**REQUIRED WORK**. Return every line below exactly, without dropping any.

[Collected data]
(** [inl] is the error, nil when there was none before. *)
Fixpoint join_startup_loop (b : Backoff) (lastErr : option error) (l : list join_attempt) :
    list Z * option (option error + list string) :=
  match l with
  | [] => ([], None)
  | a :: l' =>
      match ja_result a with
      | inr nodeIDs => ([], Some (inr nodeIDs))
      | inl err =>
          let '(b', (backoff, retry)) := Backoff_Backoff oob (ja_rand a) b in
          if negb retry then ([], Some (inl lastErr))
          else if ja_done a then ([backoff], Some (inl (Some err)))
          else let '(waits, r) := join_startup_loop b' (Some err) l' in (backoff :: waits, r)
      end
  end.

Definition JoinOnStartup (l : list join_attempt) : list Z * option (option error + list string) :=
  join_startup_loop (New 5 Second Minute) None l.

End join_on_startup.

(** ** Starting and shutting down *)

Inductive action :=
  | ServeAdmin
  | ListenGossip
  | JoinOnBoot
  | ServeUpstream
  | RunRebalance
  | ServeProxy
  | SetReady (b : bool)
  | JoinRetry
  | StopJWKS
  | CancelRebalance
  | ShutdownUpstream
  | ShutdownProxy
  | LeaveCluster
  | CloseGossip
  | ShutdownAdmin
  | WaitGoroutines.

(** [Start]: what it does, and its error.  [gossip] is the error of listening
    for gossip, [boot] the nodes the first join reached and [startup] the result
    of the retries. *)
Definition Start (conf : Config) (gossip : option error) (boot : list string) (startup : option error) :
    list action * option error :=
  match gossip with
  | Some err => ([ServeAdmin; ListenGossip], Some ("gossip: " +:+ err))
  | None =>
      let actions := ([ServeAdmin; ListenGossip; JoinOnBoot; ServeUpstream] ++
        (if feq (Threshold (up_Rebalance (cf_Upstream conf))) (float64_of_int 0) then [] else [RunRebalance]) ++
        [ServeProxy; SetReady true])%list in
      if decide (length boot = 0)%nat then
        ((actions ++ [JoinRetry])%list,
         match startup with
         | Some err => if cl_AbortIfJoinFails (cf_Cluster conf) then Some ("cluster join: " +:+ err) else None
         | None => None
         end)
      else (actions, None)
  end.

(** [Shutdown]; a second call does the same again. *)
Definition Shutdown : list action :=
  [StopJWKS; SetReady false; CancelRebalance; ShutdownUpstream; ShutdownProxy; LeaveCluster; CloseGossip;
   ShutdownAdmin; WaitGoroutines].

(** What a node does at a point of its life. *)
Record node_status := mkStatus {
  ns_admin : bool;
  ns_gossip : bool;
  ns_upstream : bool;
  ns_proxy : bool;
  ns_ready : bool;
  ns_joined : bool;
  ns_left : bool;
}.

Definition act (s : node_status) (a : action) : node_status :=
  let '(mkStatus admin gossip up px ready joined gone) := s in
  match a with
  | ServeAdmin => mkStatus true gossip up px ready joined gone
  | ListenGossip => mkStatus admin true up px ready joined gone
  | JoinOnBoot => mkStatus admin gossip up px ready true gone
  | ServeUpstream => mkStatus admin gossip true px ready joined gone
  | ServeProxy => mkStatus admin gossip up true ready joined gone
  | SetReady b => mkStatus admin gossip up px b joined gone
  | ShutdownUpstream => mkStatus admin gossip false px ready joined gone
  | ShutdownProxy => mkStatus admin gossip up false ready joined gone
  | LeaveCluster => mkStatus admin gossip up px ready joined true
  | CloseGossip => mkStatus admin false up px ready joined gone
  | ShutdownAdmin => mkStatus false gossip up px ready joined gone
  | _ => s
  end.

Definition new_status : node_status := mkStatus false false false false false false false.

Definition status_after (l : list action) : node_status := foldl act new_status l.

(** The life of a node: it starts, and is shut down once or more. *)
Definition life (conf : Config) (boot : list string) (startup : option error) (shutdowns : nat) : list action :=
  ((Start conf None boot startup).1 ++ concat (replicate shutdowns Shutdown))%list.

(** ** Lemmas *)

Lemma and_then_inr {A B} (x : option (error + A)) (f : A → option (error + B)) b :
  and_then x f = Some (inr b) → ∃ a, x = Some (inr a) ∧ f a = Some (inr b).
Proof. destruct x as [[e|a]|]; [done| |done]. intros Hf. by exists a. Qed.

Lemma wrap_inr {A} prefix (x : error + A) a : wrap prefix x = Some (inr a) → x = inr a.
Proof. destruct x; [done|]. by intros [= <-]. Qed.

Section node_lemmas.
Context `{NodeEnv} `{TLSEnv} `{KeyLoader} `{MapIter}.

(** What listening changes of a configuration: the advertised addresses. *)
Definition same_auth (c c' : Config) : Prop :=
  px_Auth (cf_Proxy c') = px_Auth (cf_Proxy c) ∧ up_Auth (cf_Upstream c') = up_Auth (cf_Upstream c) ∧
  up_Tenants (cf_Upstream c') = up_Tenants (cf_Upstream c) ∧ ad_Auth (cf_Admin c') = ad_Auth (cf_Admin c).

**EXERCISE OUTPUT**.
(** [inl] is the error, nil when there was none before. *)
Fixpoint join_startup_loop (b : Backoff) (lastErr : option error) (l : list join_attempt) :
    list Z * option (option error + list string) :=
  match l with
  | [] => ([], None)
  | a :: l' =>
      match ja_result a with
      | inr nodeIDs => ([], Some (inr nodeIDs))
      | inl err =>
          let '(b', (backoff, retry)) := Backoff_Backoff oob (ja_rand a) b in
          if negb retry then ([], Some (inl lastErr))
          else if ja_done a then ([backoff], Some (inl (Some err)))
          else let '(waits, r) := join_startup_loop b' (Some err) l' in (backoff :: waits, r)
      end
  end.

Definition JoinOnStartup (l : list join_attempt) : list Z * option (option error + list string) :=
  join_startup_loop (New 5 Second Minute) None l.

End join_on_startup.

(** ** Starting and shutting down *)

Inductive action :=
  | ServeAdmin
  | ListenGossip
  | JoinOnBoot
  | ServeUpstream
  | RunRebalance
  | ServeProxy
  | SetReady (b : bool)
  | JoinRetry
  | StopJWKS
  | CancelRebalance
  | ShutdownUpstream
  | ShutdownProxy
  | LeaveCluster
  | CloseGossip
  | ShutdownAdmin
  | WaitGoroutines.

(** [Start]: what it does, and its error.  [gossip] is the error of listening
    for gossip, [boot] the nodes the first join reached and [startup] the result
    of the retries. *)
Definition Start (conf : Config) (gossip : option error) (boot : list string) (startup : option error) :
    list action * option error :=
  match gossip with
  | Some err => ([ServeAdmin; ListenGossip], Some ("gossip: " +:+ err))
  | None =>
      let actions := ([ServeAdmin; ListenGossip; JoinOnBoot; ServeUpstream] ++
        (if feq (Threshold (up_Rebalance (cf_Upstream conf))) (float64_of_int 0) then [] else [RunRebalance]) ++
        [ServeProxy; SetReady true])%list in
      if decide (length boot = 0)%nat then
        ((actions ++ [JoinRetry])%list,
         match startup with
         | Some err => if cl_AbortIfJoinFails (cf_Cluster conf) then Some ("cluster join: " +:+ err) else None
         | None => None
         end)
      else (actions, None)
  end.

(** [Shutdown]; a second call does the same again. *)
Definition Shutdown : list action :=
  [StopJWKS; SetReady false; CancelRebalance; ShutdownUpstream; ShutdownProxy; LeaveCluster; CloseGossip;
   ShutdownAdmin; WaitGoroutines].

(** What a node does at a point of its life. *)
Record node_status := mkStatus {
  ns_admin : bool;
  ns_gossip : bool;
  ns_upstream : bool;
  ns_proxy : bool;
  ns_ready : bool;
  ns_joined : bool;
  ns_left : bool;
}.

Definition act (s : node_status) (a : action) : node_status :=
  let '(mkStatus admin gossip up px ready joined gone) := s in
  match a with
  | ServeAdmin => mkStatus true gossip up px ready joined gone
  | ListenGossip => mkStatus admin true up px ready joined gone
  | JoinOnBoot => mkStatus admin gossip up px ready true gone
  | ServeUpstream => mkStatus admin gossip true px ready joined gone
  | ServeProxy => mkStatus admin gossip up true ready joined gone
  | SetReady b => mkStatus admin gossip up px b joined gone
  | ShutdownUpstream => mkStatus admin gossip false px ready joined gone
  | ShutdownProxy => mkStatus admin gossip up false ready joined gone
  | LeaveCluster => mkStatus admin gossip up px ready joined true
  | CloseGossip => mkStatus admin false up px ready joined gone
  | ShutdownAdmin => mkStatus false gossip up px ready joined gone
  | _ => s
  end.

Definition new_status : node_status := mkStatus false false false false false false false.

Definition status_after (l : list action) : node_status := foldl act new_status l.

(** The life of a node: it starts, and is shut down once or more. *)
Definition life (conf : Config) (boot : list string) (startup : option error) (shutdowns : nat) : list action :=
  ((Start conf None boot startup).1 ++ concat (replicate shutdowns Shutdown))%list.

(** ** Lemmas *)

Lemma and_then_inr {A B} (x : option (error + A)) (f : A → option (error + B)) b :
  and_then x f = Some (inr b) → ∃ a, x = Some (inr a) ∧ f a = Some (inr b).
Proof. destruct x as [[e|a]|]; [done| |done]. intros Hf. by exists a. Qed.

Lemma wrap_inr {A} prefix (x : error + A) a : wrap prefix x = Some (inr a) → x = inr a.
Proof. destruct x; [done|]. by intros [= <-]. Qed.

Section node_lemmas.
Context `{NodeEnv} `{TLSEnv} `{KeyLoader} `{MapIter}.

(** What listening changes of a configuration: the advertised addresses. *)
Definition same_auth (c c' : Config) : Prop :=
  px_Auth (cf_Proxy c') = px_Auth (cf_Proxy c) ∧ up_Auth (cf_Upstream c') = up_Auth (cf_Upstream c) ∧
  up_Tenants (cf_Upstream c') = up_Tenants (cf_Upstream c) ∧ ad_Auth (cf_Admin c') = ad_Auth (cf_Admin c).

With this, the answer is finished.